▶ Your instructions
The answer must consist of each line below that contains the string "unlocked".

▶ Records for the exercise
=== Begin Enclosure ===

(* ===== verification/DbScan.v ===== *)
(** * Sequential access: [db_rewind] and [db_nextrec]

    A scan that starts with [db_rewind] and calls [db_nextrec] until it
    reports the end returns every key of the database with its data, each
    once, except keys made of blanks only, which look like deleted records. *)

From S2P Require Import Prelude CLib Posix Db DbLayout DbOps DbChain DbSpec.
Import Lockreg.

(** ** The client's loop *)

(** [db_rewind(db); while ((ptr = db_nextrec(db, key)) != NULL) ...]: what the
    calls return, in order. *)
Fixpoint scan (fuel : nat) : M st (list (bytes * bytes)) :=
  match fuel with
  | O => stop Hang
  | S f =>
      let* r := db_nextrec in
      match r with
      | None => ret []
      | Some kd => let* l := scan f in ret (kd :: l)
      end
  end.

(** ** What a scan sees of a layout *)

Definition is_blank (k : bytes) : Prop := Forall (fun c => c = SPACE) k.

#[export] Instance is_blank_dec k : Decision (is_blank k).
Proof. unfold is_blank. apply _. Defined.

Definition visible (l : list irec) : list (bytes * bytes) :=
  (fun r => (r_key r, r_data r)) <$> filter (fun r => ~ is_blank (r_key r)) l.

(** The first record of a list that is not deleted, and what follows it. *)
Fixpoint next_visible (l : list irec) : option (list irec * irec * list irec) :=
  match l with
  | [] => None
  | r :: l' => if decide (is_blank (r_key r))
               then (fun x => (r :: x.1.1, x.1.2, x.2)) <$> next_visible l'
               else Some ([], r, l')
  end.

Lemma blank_key_spec k t : nonul k -> blank_key (k ++ 0 :: t) = bool_decide (is_blank k).
Proof.
  induction 1 as [|c k Hc _ IH]; cbn [app blank_key]; [done|].
  unfold NUL. destruct (Z.eqb_spec c 0); [done|]. destruct (Z.eqb_spec c SPACE) as [->|Hne].
  - rewrite IH. apply bool_decide_ext. unfold is_blank. rewrite Forall_cons_iff. tauto.
  - symmetry. apply bool_decide_eq_false. unfold is_blank. rewrite Forall_cons_iff. tauto.
Qed.

Lemma next_visible_spec l :
  match next_visible l with
  | None => visible l = []
  | Some (pre, r, l') => l = pre ++ r :: l' /\ visible l = (r_key r, r_data r) :: visible l'
  end.
Proof.
  unfold visible. induction l as [|r l IH]; [done|]. cbn [next_visible]. rewrite filter_cons.
  destruct (decide (is_blank (r_key r))) as [Hb|Hb].
  - rewrite decide_False by tauto. destruct (next_visible l) as [[[pre r'] l']|]; cbn; [|done].
    destruct IH as [-> ->]. done.
  - by rewrite decide_True by done.
Qed.

Section scan.
Context (ifd dfd : Z) (pi pd : bytes).
Context (Hfd : ifd <> dfd).
Abbreviation Open := (Open ifd dfd pi pd).
Abbreviation held := (held pi).
Abbreviation ipos := (pos_of ifd).
Abbreviation Rep := (Rep ifd dfd pi pd).

(** The index file's offset is after the records [pre]. *)
Definition at_rec (s : st) (pre : list irec) : Prop := ipos s = rec_base + total rsz pre.

Lemma look_mid L pre r post :
  l_recs L = pre ++ r :: post -> look L (rec_base + total rsz pre) = Some r.
Proof. intros E. unfold look. rewrite E. apply (seek_mid rsz rsz_pos). Qed.

Lemma next_loop_spec L rest : forall fuel s pre,
  Open s L [] -> l_recs L = pre ++ rest -> at_rec s pre -> (length rest < fuel)%nat ->
  wp (_db_next_loop fuel) (fun b s' => Open s' L [] /\ w_locks (W s') = w_locks (W s) /\
    frame (D s) (D s') /\
    match next_visible rest with
    | None => b = false /\ at_rec s' (l_recs L)
    | Some (mid, r, _) => b = true /\ holds (D s') (rec_base + total rsz (pre ++ mid)) r /\
                          at_rec s' (pre ++ mid ++ [r])
    end) s.
Proof.
  induction rest as [|r rest IH]; intros fuel s pre HO HL Hat Hf;
    (destruct fuel as [|fuel]; [cbn in Hf; lia|]); cbn [_db_next_loop next_visible].
  - rewrite app_nil_r in HL. eapply wp_seq.
    { apply (readidx_eof ifd dfd pi pd Hfd _ _ _ HO). by rewrite Hat, <- HL. }
    cbv beta. intros v s1 (-> & HO1 & Hfr & Hl & Hp). apply wp_ret. repeat (split; [done|]). exact Hp.
  - pose proof (look_mid _ _ _ _ HL) as Hlk. eapply wp_seq.
    { eapply (readidx_spec ifd dfd pi pd Hfd _ _ _ 0 _ _ HO Hlk). by right. }
    cbv beta. intros v s1 (-> & HO1 & Hh & Hfr & _ & Hl & Hp).
    destruct (look_ok _ _ _ (o_lay _ _ _ _ _ _ _ HO) Hlk) as [[Hp0 _] [Hkn _] _ _ _].
    destruct (Z.ltb_spec (r_ptr r) 0); [lia|]. step_handle.
    destruct (h_idxbuf _ _ _ Hh) as [t Ht]. rewrite Ht, blank_key_spec by done.
    destruct (decide (is_blank (r_key r))) as [Hb|Hb].
    + rewrite bool_decide_true by done. eapply wp_mono; [apply (IH fuel s1 (pre ++ [r]))|].
      * done.
      * by rewrite <- app_assoc.
      * unfold at_rec. rewrite total_snoc. lia.
      * cbn in Hf. lia.
      * intros b s2 (HO2 & Hl2 & Hfr2 & Hres). split; [done|]. split; [congruence|].
        split; [by eapply frame_trans|]. destruct (next_visible rest) as [[[mid r'] l']|]; [|done].
        cbn in *. by rewrite <- !app_assoc in Hres.
    + rewrite bool_decide_false by done. apply wp_ret. repeat (split; [done|]).
      cbn. rewrite app_nil_r. split; [done|]. unfold at_rec. rewrite total_snoc. lia.
Qed.

(** Unlocking the free list does not move the file offset. *)
Lemma unlock_scan s L pre (B : Type) (f : M st B) msg Q :
  Open s L [] -> held s (lock1 0 F_RDLCK unlocked) -> at_rec s pre ->
  (forall s', Open s' L [] -> held s' unlocked -> at_rec s' pre -> D s' = D s -> wp f Q s') ->
  wp (let* r := sys (un_lock ifd FREE_OFF SEEK_SET 1) in dump_if (r <? 0) msg ;;; f) Q s.
Proof.
  intros HO HK Hat Hf. pose proof HO as [Hflt Ho _ _ [ip Hip] _ _ _ _ _ _ _ _]. step.
  eapply wp_sys; [by eapply lock_run|]. step_ok; [done|]. apply Hf; [by apply Open_locks| |done|done].
  intros p b. cbn. unfold set_range, in_range, FREE_OFF. rewrite HK. unfold lock1, unlocked.
  destruct (decide (p = pi)); [|done].
  destruct (Z.leb_spec 0 b), (Z.eqb_spec b 0), (Z.ltb_spec b (0 + 1)); cbn; try done; lia.
Qed.

(** [db_nextrec]: the next record that is not deleted, and its data. *)
Lemma nextrec_spec L m s pre rest :
  Rep s L m -> l_recs L = pre ++ rest -> at_rec s pre ->
  wp db_nextrec (fun res s' => Rep s' L m /\
    match next_visible rest with
    | None => res = None /\ at_rec s' (l_recs L) /\ counters (D s') = counters (D s)
    | Some (mid, r, _) => res = Some (r_key r, r_data r) /\ at_rec s' (pre ++ mid ++ [r]) /\
                          bumped 4 (D s) (D s')
    end) s.
Proof.
  intros (HO & HK & ch & HI) HL Hat. pose proof (o_lay _ _ _ _ _ _ _ HO) as Hok.
  unfold db_nextrec. step_handle. rewrite (o_ifd _ _ _ _ _ _ _ HO).
  pose proof HO as [Hf Ho _ _ [ip Hip] _ _ _ _ _ _ _ _]. step.
  eapply wp_sys; [by eapply lock_run|]. step_ok; [done|].
  set (s1 := St _ _). assert (HO1 : Open s1 L []) by (by apply Open_locks).
  assert (Hat1 : at_rec s1 pre) by done.
  assert (HK1 : held s1 (lock1 0 F_RDLCK unlocked)).
  { intros p b. cbn. unfold set_range, lock1, in_range, FREE_OFF. rewrite HK.
    destruct (decide (p = pi)); [|done].
    destruct (Z.leb_spec 0 b), (Z.eqb_spec b 0), (Z.ltb_spec b (0 + 1)); cbn; try done; lia. }
  eapply wp_seq; [by eapply idx_fuel_spec|cbv beta]. intros fuel ? [-> ->].
  eapply wp_seq; [apply (next_loop_spec L rest _ s1 pre HO1 HL Hat1)|cbv beta].
  { pose proof (recs_le L Hok) as Hle. rewrite HL, length_app in Hle. lia. }
  intros b s2 (HO2 & Hl2 & Hfr2 & Hres). apply wp_bind.
  pose proof (next_visible_spec rest) as Hnv.
  destruct (next_visible rest) as [[[mid r] l']|].
  - destruct Hres as (-> & Hh & Hat2). destruct Hnv as [-> _]. rewrite app_assoc in HL.
    pose proof (look_mid _ _ _ _ HL) as Hlk. step_handle. destruct (h_idxbuf _ _ _ Hh) as [t Ht].
    destruct (look_ok _ _ _ Hok Hlk) as [_ [Hkn _] _ _ _].
    eapply wp_seq; [apply (readdat_spec ifd dfd pi pd Hfd _ _ _ _ _ HO2 Hlk); apply Hh|cbv beta].
    intros v s3 (-> & HO3 & Hfr3 & Hl3 & _ & Hp3). step_upd. apply wp_ret.
    eapply (unlock_scan _ L (pre ++ mid ++ [r])).
    { by eapply Open_db; [exact HO3|..]; try done; apply HO3. }
    { eapply held_quiet; [|exact HK1]. etransitivity; [exact Hl3 | exact Hl2]. }
    { etransitivity; [exact Hp3 | exact Hat2]. }
    intros s4 HO4 HK4 Hat4 HD4. apply wp_ret. split; [by eapply Rep_intro|].
    rewrite Ht, cstr_end by done. split; [done|]. split; [done|]. rewrite HD4.
    eapply bump_counters; [exact (f_counters _ _ (frame_trans _ _ _ Hfr2 Hfr3)) | done].
  - destruct Hres as [-> Hat2]. apply wp_ret. eapply (unlock_scan _ L (l_recs L)); [done| |done|].
    { by eapply held_quiet. }
    intros s4 HO4 HK4 Hat4 HD4. apply wp_ret. split; [by eapply Rep_intro|]. split; [done|].
    split; [done|]. rewrite HD4. apply Hfr2.
Qed.

Lemma scan_spec L m rest : forall fuel s pre,
  Rep s L m -> l_recs L = pre ++ rest -> at_rec s pre -> (length rest < fuel)%nat ->
  wp (scan fuel) (fun l s' => l = visible rest /\ Rep s' L m) s.
Proof.
  induction rest as [rest IH] using (induction_ltof1 _ (@length irec)). unfold ltof in IH.
  intros [|fuel] s pre HR HL Hat Hf; [lia|]. cbn [scan].
  eapply wp_seq; [by eapply nextrec_spec|cbv beta]. intros res s1 [HR1 Hres].
  pose proof (next_visible_spec rest) as Hnv.
  destruct (next_visible rest) as [[[mid r] rest']|].
  - destruct Hres as (-> & Hat1 & _). destruct Hnv as [-> ->]. rewrite length_app in Hf. cbn in Hf.
    eapply wp_seq; [eapply (IH rest' _ fuel s1 (pre ++ mid ++ [r]) HR1); [|done|lia]|].
    { by rewrite HL, <- !app_assoc. }
    intros l s2 [-> HR2]. by apply wp_ret.
  - destruct Hres as (-> & _ & _). rewrite Hnv. by apply wp_ret.
  Unshelve. rewrite length_app. cbn. lia.
Qed.

Lemma rewind_spec s L m :
  Rep s L m -> wp db_rewind (fun _ s' => Rep s' L m /\ at_rec s' [] /\
                             counters (D s') = counters (D s)) s.
Proof.
  intros (HO & HK & ch & HI). unfold db_rewind. step_handle.
  rewrite (o_ifd _ _ _ _ _ _ _ HO), (o_nhash _ _ _ _ _ _ _ HO).
  eapply wp_seq; [by apply (seek_i ifd dfd pi pd Hfd _ _ _ _ HO)|cbv beta].
  intros off s1 (-> & HO1 & [HD1 Hl1] & Hp1). step_upd. apply wp_dump_if; [done|].
  split; [|split; [exact Hp1 | by cbn; rewrite HD1]].
  eapply Rep_intro; [|by eapply held_quiet|exact HI].
  by eapply Open_db; [exact HO1|..]; try done; apply HO1.
Qed.
End scan.

(** ** The records seen are the map *)

Section visible.
Context (L : lay) (m : gmap bytes bytes) (ch : Z -> list Z).
Hypothesis HI : Repr L m ch 0.

(** A record that does not look deleted is on the chain of its key. *)
Lemma visible_live o r :
  look L o = Some r -> ~ is_blank (r_key r) -> o ∈ ch (hash (r_key r)).
Proof.
  intros Hr Hb. pose proof (look_info _ _ _ Hr) as Hinf.
  pose proof (look_bounds _ _ _ Hr) as [Hbd _]. unfold rec_base in Hbd.
  destruct (v_all _ _ _ _ (v_links _ _ _ _ _ HI) o) as [->|(i & Hi & Ho)]; [by rewrite Hinf|lia|].
  destruct (decide (i = -1)) as [->|Hne].
  - destruct (v_blank _ _ _ _ _ HI o Ho) as (n & a & d & E). rewrite Hinf in E. injection E as E _ _.
    exfalso. apply Hb. rewrite E. by apply Forall_replicate.
  - assert (0 <= i < 137) by (unfold chain_no in Hi; lia).
    by rewrite (v_hash _ _ _ _ _ HI i o _ _ _ ltac:(done) Ho Hinf).
Qed.

Lemma visible_map k d :
  (k, d) ∈ visible (l_recs L) <-> m !! k = Some d /\ ~ is_blank k.
Proof.
  unfold visible. rewrite list_elem_of_fmap. split.
  - intros (r & E & Hr). injection E as -> ->. apply list_elem_of_filter in Hr as [Hb Hr].
    apply list_elem_of_split in Hr as (pre & post & E). pose proof (look_mid _ _ _ _ E) as Hlk.
    split; [|done]. eapply Inv_lookup; [exact HI|by apply visible_live|by apply look_info].
  - intros [Hm Hb]. apply HI in Hm as (o & a & Ho & Hinf). apply info_look in Hinf as [p Hlk].
    exists (Irec p k a d). split; [done|]. apply list_elem_of_filter. split; [done|].
    apply seek_split in Hlk as (pre & post & -> & _). set_solver.
Qed.

Lemma visible_nodup rest pre : l_recs L = pre ++ rest -> NoDup (visible rest).*1.
Proof.
  revert pre. induction rest as [|r rest IH]; intros pre E; [constructor|].
  unfold visible. rewrite filter_cons. destruct (decide _) as [Hb|_].
  - cbn. constructor; [|apply (IH (pre ++ [r])); by rewrite <- app_assoc].
    intros ([k d] & Ek & Hin)%list_elem_of_fmap. cbn in Ek. subst k.
    apply list_elem_of_fmap in Hin as (r' & E' & Hr'). injection E' as Ek Ed.
    apply list_elem_of_filter in Hr' as [Hb' Hr'].
    apply list_elem_of_split in Hr' as (mid & post & ->).
    pose proof (look_mid _ _ _ _ E) as Hlk.
    assert (E2 : l_recs L = (pre ++ r :: mid) ++ r' :: post) by (by rewrite E, <- app_assoc).
    pose proof (look_mid _ _ _ _ E2) as Hlk'.
    pose proof (look_info _ _ _ Hlk) as H1. pose proof (look_info _ _ _ Hlk') as H2.
    apply visible_live in Hlk, Hlk'; [|done..]. rewrite <- Ek in Hlk', H2.
    pose proof (v_uniq _ _ _ _ _ HI _ _ _ _ _ _ _ _ (hash_range _) Hlk Hlk' H1 H2) as Ho.
    rewrite total_app in Ho. cbn in Ho. pose proof (rsz_pos r).
    pose proof (total_nonneg rsz rsz_pos mid). lia.
  - apply (IH (pre ++ [r])). by rewrite <- app_assoc.
Qed.

Lemma visible_perm :
  visible (l_recs L) ≡ₚ map_to_list (filter (fun kd => ~ is_blank kd.1) m).
Proof.
  apply NoDup_Permutation.
  - eapply NoDup_fmap_1, (visible_nodup _ []). done.
  - apply NoDup_map_to_list.
  - intros [k d]. rewrite visible_map, elem_of_map_to_list, map_lookup_filter_Some. done.
Qed.
End visible.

=== End Enclosure ===

▶ Result of the task
  Open s L [] -> held s (lock1 0 F_RDLCK unlocked) -> at_rec s pre ->
  (forall s', Open s' L [] -> held s' unlocked -> at_rec s' pre -> D s' = D s -> wp f Q s') ->
  intros p b. cbn. unfold set_range, in_range, FREE_OFF. rewrite HK. unfold lock1, unlocked.
  assert (HK1 : held s1 (lock1 0 F_RDLCK unlocked)).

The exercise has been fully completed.